Has a friend ever come to you with an issue in their life and when you try to give advice, it just doesn’t go the way you planned? Maybe it feels like your words fall flat or you don’t know how to go about sharing wisdom with them.
We can relate.
It’s SO tough when you truly want to help a friend in need, and it feels like your words aren’t helpful.
If this is an area you’d like to grow in and be able to share helpful advice, here are 3 helpful tips that we have learned from over 25 years of peer-advisory group experience:
- Ask for their permission: Many times an advice-seeker is not yet ready to hear solutions. They may need to have their feelings acknowledged first. Or they may need time to process the situation before hearing ideas and becoming proactive. Oftentimes, people ask for advice when what they really want is someone to just listen.
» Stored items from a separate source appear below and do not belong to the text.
(* ===== verification/SysSpec.v ===== *)
(** * What the system calls promise

    A specification of the file, pipe and process calls as a user program sees
    them: files are lists of bytes, directories are lists of names, open files
    are shared after [fork], and nothing runs out.  A child runs to its end
    before its parent goes on.  The driver of the tests is run
    on it. *)

From stdpp Require Import base numbers gmap sets strings option list.
From Stdlib Require Import Ascii.
From S2P Require Import Prelude Machine CString Printf Fs Sysfile User Ulib.

(** ** State *)

(** Entries [.] and [..] are implied; the root is its own parent. *)
Inductive node := NFile (l : list Z) | NDir (parent : nat) (ents : list (list Z * nat)).

Inductive okind := OFile (ino off : nat) (readable writable : bool) | OPipe (n : nat) (reading : bool) | OCons.
(** An open file and how many descriptors refer to it. *)
Record ofile := mkOfile { of_kind : okind; of_ref : nat }.

(** The world outside the process. *)
Record sys := mkSys {
  y_nodes : list node;
  y_open : list ofile;
  y_pipes : list (list Z);
  y_next : Z;
  y_out : list Z
}.
(** A process; [u_kids] are the children that exited, with their status. *)
Record uproc := mkUproc { u_pid : Z; u_cwd : nat; u_fds : list (option nat); u_kids : list (Z * Z) }.

Definition set_nodes (f : list node -> list node) (w : sys) : sys :=
  mkSys (f (y_nodes w)) (y_open w) (y_pipes w) (y_next w) (y_out w).
Definition set_open (f : list ofile -> list ofile) (w : sys) : sys :=
  mkSys (y_nodes w) (f (y_open w)) (y_pipes w) (y_next w) (y_out w).
Definition set_pipes (f : list (list Z) -> list (list Z)) (w : sys) : sys :=
  mkSys (y_nodes w) (y_open w) (f (y_pipes w)) (y_next w) (y_out w).
Definition set_out (f : list Z -> list Z) (w : sys) : sys :=
  mkSys (y_nodes w) (y_open w) (y_pipes w) (y_next w) (f (y_out w)).
Definition set_fds (f : list (option nat) -> list (option nat)) (p : uproc) : uproc :=
  mkUproc (u_pid p) (u_cwd p) (f (u_fds p)) (u_kids p).

(** ** Paths *)

Definition name_eqb (a b : list Z) : bool := bool_decide (a = b).

(** The elements of a path, cut to [DIRSIZ] bytes. *)
Fixpoint split_path (cur : list Z) (l : list Z) : list (list Z) :=
  let out := match cur with [] => [] | _ => [take DIRSIZ (rev cur)] end in
  match l with
  | [] => out
  | c :: l => if c =? ch "/" then out ++ split_path [] l else split_path (c :: cur) l
  end.
Definition elements (path : list Z) : list (list Z) := split_path [] path.

Definition find_ent (name : list Z) (ents : list (list Z * nat)) : option nat :=
  snd <$> List.find (fun e => name_eqb name (fst e)) ents.
Definition step_dir (w : sys) (d : nat) (name : list Z) : option nat :=
  match y_nodes w !! d with
  | Some (NDir parent ents) =>
      if name_eqb name (str ".") then Some d
      else if name_eqb name (str "..") then Some parent
      else find_ent name ents
  | _ => None
  end.
Fixpoint walk_path (w : sys) (d : nat) (names : list (list Z)) : option nat :=
  match names with
  | [] => Some d
  | n :: names => d ← step_dir w d n; walk_path w d names
  end.
Definition start_dir (p : uproc) (path : list Z) : nat :=
  match path with c :: _ => if c =? ch "/" then 0%nat else u_cwd p | [] => u_cwd p end.
Definition find_node (w : sys) (p : uproc) (path : list Z) : option nat := walk_path w (start_dir p path) (elements path).
(** The directory of the last element, and that element. *)
Definition find_parent (w : sys) (p : uproc) (path : list Z) : option (nat * list Z) :=
  name ← last (elements path);
  d ← walk_path w (start_dir p path) (removelast (elements path));
  match y_nodes w !! d with Some (NDir _ _) => Some (d, name) | _ => None end.

Definition add_ent (d : nat) (name : list Z) (i : nat) (w : sys) : sys :=
  set_nodes (alter (fun x => match x with NDir parent ents => NDir parent (ents ++ [(name, i)]) | x => x end) d) w.
Definition del_ent (d : nat) (name : list Z) (w : sys) : sys :=
  set_nodes (alter (fun x => match x with
    | NDir parent ents => NDir parent (List.filter (fun e => negb (name_eqb name (fst e))) ents) | x => x end) d) w.

(** A new node under [path], or the file that is there already. *)
Definition make_node (path : list Z) (dir : bool) (p : uproc) (w : sys) : option (nat * sys) :=
  '(d, name) ← find_parent w p path;
  match step_dir w d name with
  | Some i =>
      match y_nodes w !! i with
      | Some (NFile _) => if dir then None else Some (i, w)
      | _ => None
      end
  | None =>
      let i := length (y_nodes w) in
      Some (i, add_ent d name i (set_nodes (fun l => l ++ [if dir then NDir d [] else NFile []]) w))
  end.

(** ** Descriptors *)

Fixpoint first_free (l : list (option nat)) (i : nat) : option nat :=
  match l with
  | [] => None
  | None :: _ => Some i
  | Some _ :: l => first_free l (S i)
  end.
(** The lowest free descriptor for a new open file. *)
Definition new_fd (k : okind) (p : uproc) (w : sys) : option (nat * uproc * sys) :=
  fd ← first_free (u_fds p) 0;
  Some (fd, set_fds <[fd := Some (length (y_open w))]> p, set_open (fun l => l ++ [mkOfile k 1]) w).
Definition fd_file (fd : Z) (p : uproc) (w : sys) : option (nat * okind) :=
  if fd <? 0 then None
  else
    o ← u_fds p !! Z.to_nat fd;
    i ← o;
    f ← y_open w !! i;
    Some (i, of_kind f).
Definition drop_ref (i : nat) (w : sys) : sys := set_open (alter (fun f => mkOfile (of_kind f) (Nat.pred (of_ref f))) i) w.
Definition add_ref (i : nat) (w : sys) : sys := set_open (alter (fun f => mkOfile (of_kind f) (S (of_ref f))) i) w.
Definition set_kind (i : nat) (k : okind) (w : sys) : sys := set_open (alter (fun f => mkOfile k (of_ref f)) i) w.

(** Some descriptor can still write to pipe [n]. *)
Definition has_writer (n : nat) (w : sys) : bool :=
  existsb (fun f => match of_kind f with
    | OPipe m false => (m =? n)%nat && (0 <? of_ref f)%nat
    | _ => false end) (y_open w).

(** ** The calls *)

Definition open_node (i : nat) (mode : Z) (p : uproc) (w : sys) : Z * uproc * sys :=
  let dir := match y_nodes w !! i with Some (NDir _ _) => true | _ => false end in
  if dir && negb (mode =? O_RDONLY) then (-1, p, w)
  else
    let can_read := Z.land mode O_WRONLY =? 0 in
    let can_write := negb (Z.land mode O_WRONLY =? 0) || negb (Z.land mode O_RDWR =? 0) in
    match new_fd (OFile i 0 can_read can_write) p w with
    | None => (-1, p, w)
    | Some (fd, p, w) =>
        (Z.of_nat fd, p, if negb dir && negb (Z.land mode O_TRUNC =? 0) then set_nodes <[i := NFile []]> w else w)
    end.
Definition spec_open (path : list Z) (mode : Z) (p : uproc) (w : sys) : Z * uproc * sys :=
  if negb (Z.land mode O_CREATE =? 0) then
    match make_node path false p w with Some (i, w) => open_node i mode p w | None => (-1, p, w) end
  else match find_node w p path with Some i => open_node i mode p w | None => (-1, p, w) end.

(** Reading a directory or from the console is left open, as is reading from an
    empty pipe that can still be written. *)
Definition spec_read (fd n : Z) (p : uproc) (w : sys) : option (Z * list Z * sys) :=
  match fd_file fd p w with
  | None => Some (-1, [], w)
  | Some (i, OFile ino off true can_write) =>
      match y_nodes w !! ino with
      | Some (NFile l) =>
          let r := take (Z.to_nat n) (drop off l) in
          Some (Z.of_nat (length r), r, set_kind i (OFile ino (off + length r) true can_write) w)
      | _ => None
      end
  | Some (i, OPipe k true) =>
      match y_pipes w !! k with
      | Some [] => if has_writer k w then None else Some (0, [], w)
      | Some l => let r := take (Z.to_nat n) l in
          Some (Z.of_nat (length r), r, set_pipes <[k := drop (Z.to_nat n) l]> w)
      | None => None
      end
  | Some (_, OCons) => None
  | Some _ => Some (-1, [], w)
  end.

(** A write beyond the end fails; one that makes the file too long is left open. *)
Definition spec_write (fd : Z) (l : list Z) (p : uproc) (w : sys) : option (Z * sys) :=
  let n := Z.of_nat (length l) in
  match fd_file fd p w with
  | None => Some (-1, w)
  | Some (i, OFile ino off can_read true) =>
      match y_nodes w !! ino with
      | Some (NFile old) =>
          if (length old <? off)%nat then Some (-1, w)
          else if Z.of_nat off + n >? MAXFILE * BSIZE then None
          else Some (n, set_kind i (OFile ino (off + length l) can_read true)
                          (set_nodes <[ino := NFile (take off old ++ l ++ drop (off + length l) old)]> w))
      | _ => None
      end
  | Some (_, OPipe k false) => Some (n, set_pipes (alter (fun q => q ++ l) k) w)
  | Some (_, OCons) => Some (n, set_out (fun o => o ++ l) w)
  | Some _ => Some (-1, w)
  end.

Definition spec_close (fd : Z) (p : uproc) (w : sys) : Z * uproc * sys :=
  match fd_file fd p w with
  | None => (-1, p, w)
  | Some (i, _) => (0, set_fds <[Z.to_nat fd := None]> p, drop_ref i w)
  end.

Definition spec_pipe (p : uproc) (w : sys) : (Z * (Z * Z)) * uproc * sys :=
  let k := length (y_pipes w) in
  match new_fd (OPipe k true) p (set_pipes (fun l => l ++ [[]]) w) with
  | Some (f0, p1, w1) =>
      match new_fd (OPipe k false) p1 w1 with
      | Some (f1, p2, w2) => ((0, (Z.of_nat f0, Z.of_nat f1)), p2, w2)
      | None => ((-1, (0, 0)), p, w)
      end
  | None => ((-1, (0, 0)), p, w)
  end.

Definition spec_unlink (path : list Z) (p : uproc) (w : sys) : Z * sys :=
  match find_parent w p path with
  | None => (-1, w)
  | Some (d, name) =>
      if name_eqb name (str ".") || name_eqb name (str "..") then (-1, w)
      else
        match step_dir w d name with
        | None => (-1, w)
        | Some i =>
            match y_nodes w !! i with
            | Some (NDir _ (_ :: _)) => (-1, w)
            | _ => (0, del_ent d name w)
            end
        end
  end.

Definition spec_link (old new : list Z) (p : uproc) (w : sys) : Z * sys :=
  match find_node w p old with
  | None => (-1, w)
  | Some i =>
      match y_nodes w !! i, find_parent w p new with
      | Some (NFile _), Some (d, name) =>
          match step_dir w d name with Some _ => (-1, w) | None => (0, add_ent d name i w) end
      | _, _ => (-1, w)
      end
  end.

Definition spec_chdir (path : list Z) (p : uproc) (w : sys) : Z * uproc :=
  match find_node w p path with
  | None => (-1, p)
  | Some i =>
      match y_nodes w !! i with
      | Some (NDir _ _) => (0, mkUproc (u_pid p) i (u_fds p) (u_kids p))
      | _ => (-1, p)
      end
  end.

Definition spec_dup (fd : Z) (p : uproc) (w : sys) : Z * uproc * sys :=
  match fd_file fd p w, first_free (u_fds p) 0 with
  | Some (i, _), Some fd' => (Z.of_nat fd', set_fds <[fd' := Some i]> p, add_ref i w)
  | _, _ => (-1, p, w)
  end.

(** The answer to a call other than [fork] and [exec]; none where nothing is promised here. *)
Definition sys_call {R} (c : call R) (p : uproc) (w : sys) : option (R * uproc * sys) :=
  match c in call R return option (R * uproc * sys) with
  | CWait =>
      match u_kids p with
      | [] => Some ((-1, 0), p, w)
      | k :: ks => Some (k, mkUproc (u_pid p) (u_cwd p) (u_fds p) ks, w)
      end
  | CPipe => Some (spec_pipe p w)
  | CWrite fd l => '(r, w) ← spec_write fd l p w; Some (r, p, w)
  | CRead fd n => '(r, l, w) ← spec_read fd n p w; Some ((r, l), p, w)
  | CClose fd => Some (spec_close fd p w)
  | COpen path mode => Some (spec_open path mode p w)
  | CUnlink path => let '(r, w) := spec_unlink path p w in Some (r, p, w)
  | CLink old new => let '(r, w) := spec_link old new p w in Some (r, p, w)
  | CMkdir path =>
      match make_node path true p w with Some (_, w) => Some (0, p, w) | None => Some (-1, p, w) end
  | CChdir path => let '(r, p) := spec_chdir path p w in Some (r, p, w)
  | CDup fd => Some (spec_dup fd p w)
  | CGetpid => Some (u_pid p, p, w)
  | CPause _ => Some (0, p, w)
  | _ => None
  end.

(** ** Programs *)

Definition as_fork {R} (c : call R) : option (Z -> R) :=
  match c in call R return option (Z -> R) with CFork => Some (fun z => z) | _ => None end.
Definition as_exec {R} (c : call R) : option (list Z * list (list Z) * (Z -> R)) :=
  match c in call R return option (list Z * list (list Z) * (Z -> R)) with
  | CExec path argv => Some (path, argv, fun z => z)
  | _ => None
  end.

(** At [exit] every descriptor is closed. *)
Definition open_ids (p : uproc) : list nat := omap id (u_fds p).
Definition drop_all (p : uproc) (w : sys) : sys := foldl (fun w i => drop_ref i w) w (open_ids p).
Definition forked (p : uproc) (w : sys) : uproc * sys :=
  (mkUproc (y_next w) (u_cwd p) (u_fds p) [],
   let w := foldl (fun w i => add_ref i w) w (open_ids p) in
   mkSys (y_nodes w) (y_open w) (y_pipes w) (y_next w + 1) (y_out w)).

Section run.
(** The programs [exec] can start. *)
Context (progs : list (list Z * (list (list Z) -> uprog ()))).

Section image.
(** How a program that [exec] starts runs. *)
Context (start : uprog () -> uproc -> sys -> uend () * uproc * sys).

Fixpoint sys_run {A} (m : uprog A) (p : uproc) (w : sys) : uend A * uproc * sys :=
  match m with
  | URet a => (Ended a, p, w)
  | UExit n => (Exited n, p, w)
  | UStuck => (Stuck, p, w)
  | UCall c k =>
      match as_fork c with
      | Some f =>
          let '(q, w1) := forked p w in
          match sys_run (k (f 0)) q w1 with
          | (Exited st, q', w2) =>
              sys_run (k (f (u_pid q)))
                (mkUproc (u_pid p) (u_cwd p) (u_fds p) (u_kids p ++ [(u_pid q, st)])) (drop_all q' w2)
          | (_, q', w2) => (Stuck, q', w2)
          end
      | None =>
          match as_exec c with
          | Some (path, argv, f) =>
              match List.find (fun e => name_eqb path (fst e)) progs with
              | Some (_, prog) =>
                  match start (prog argv) p w with
                  | (Exited st, p, w) => (Exited st, p, w)
                  | (_, p, w) => (Stuck, p, w)
                  end
              | None => sys_run (k (f (-1))) p w
              end
          | None =>
              match sys_call c p w with
              | Some (r, p, w) => sys_run (k r) p w
              | None => (Stuck, p, w)
              end
          end
      end
  end.
End image.

(** [n] programs can be started one from the other. *)
Fixpoint starter (n : nat) : uprog () -> uproc -> sys -> uend () * uproc * sys :=
  match n with
  | O => fun m p w => (Stuck, p, w)
  | S n => sys_run (starter n)
  end.
Definition run_depth (n : nat) {A} (m : uprog A) (p : uproc) (w : sys) : uend A * uproc * sys := sys_run (starter n) m p w.
End run.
- Affirm their wisdom: As the experts on their own lives, advice-seekers are in the best position to arrive at the answers that are right for them. Affirming someone’s innate wisdom is a powerful gift you can give them. Rather than feeding into their belief that they need to be told what to do, you can remind them that they are knowledgeable.
- Instead of sharing your advice, share your experience: Sharing your experience does wonders for the advice-seeker. It prevents a power dynamic where you are the expert and they are the student. Instead, your openness and disclosure engender trust and make you vulnerable alongside them. The personal experience you share becomes one piece of data that the advice-seeker may consider as they navigate their situation and come to their own decisions.
We hope these tips help you the next time a friend in a difficult time comes to you for support.
We’re so glad you’re here! We’re better together.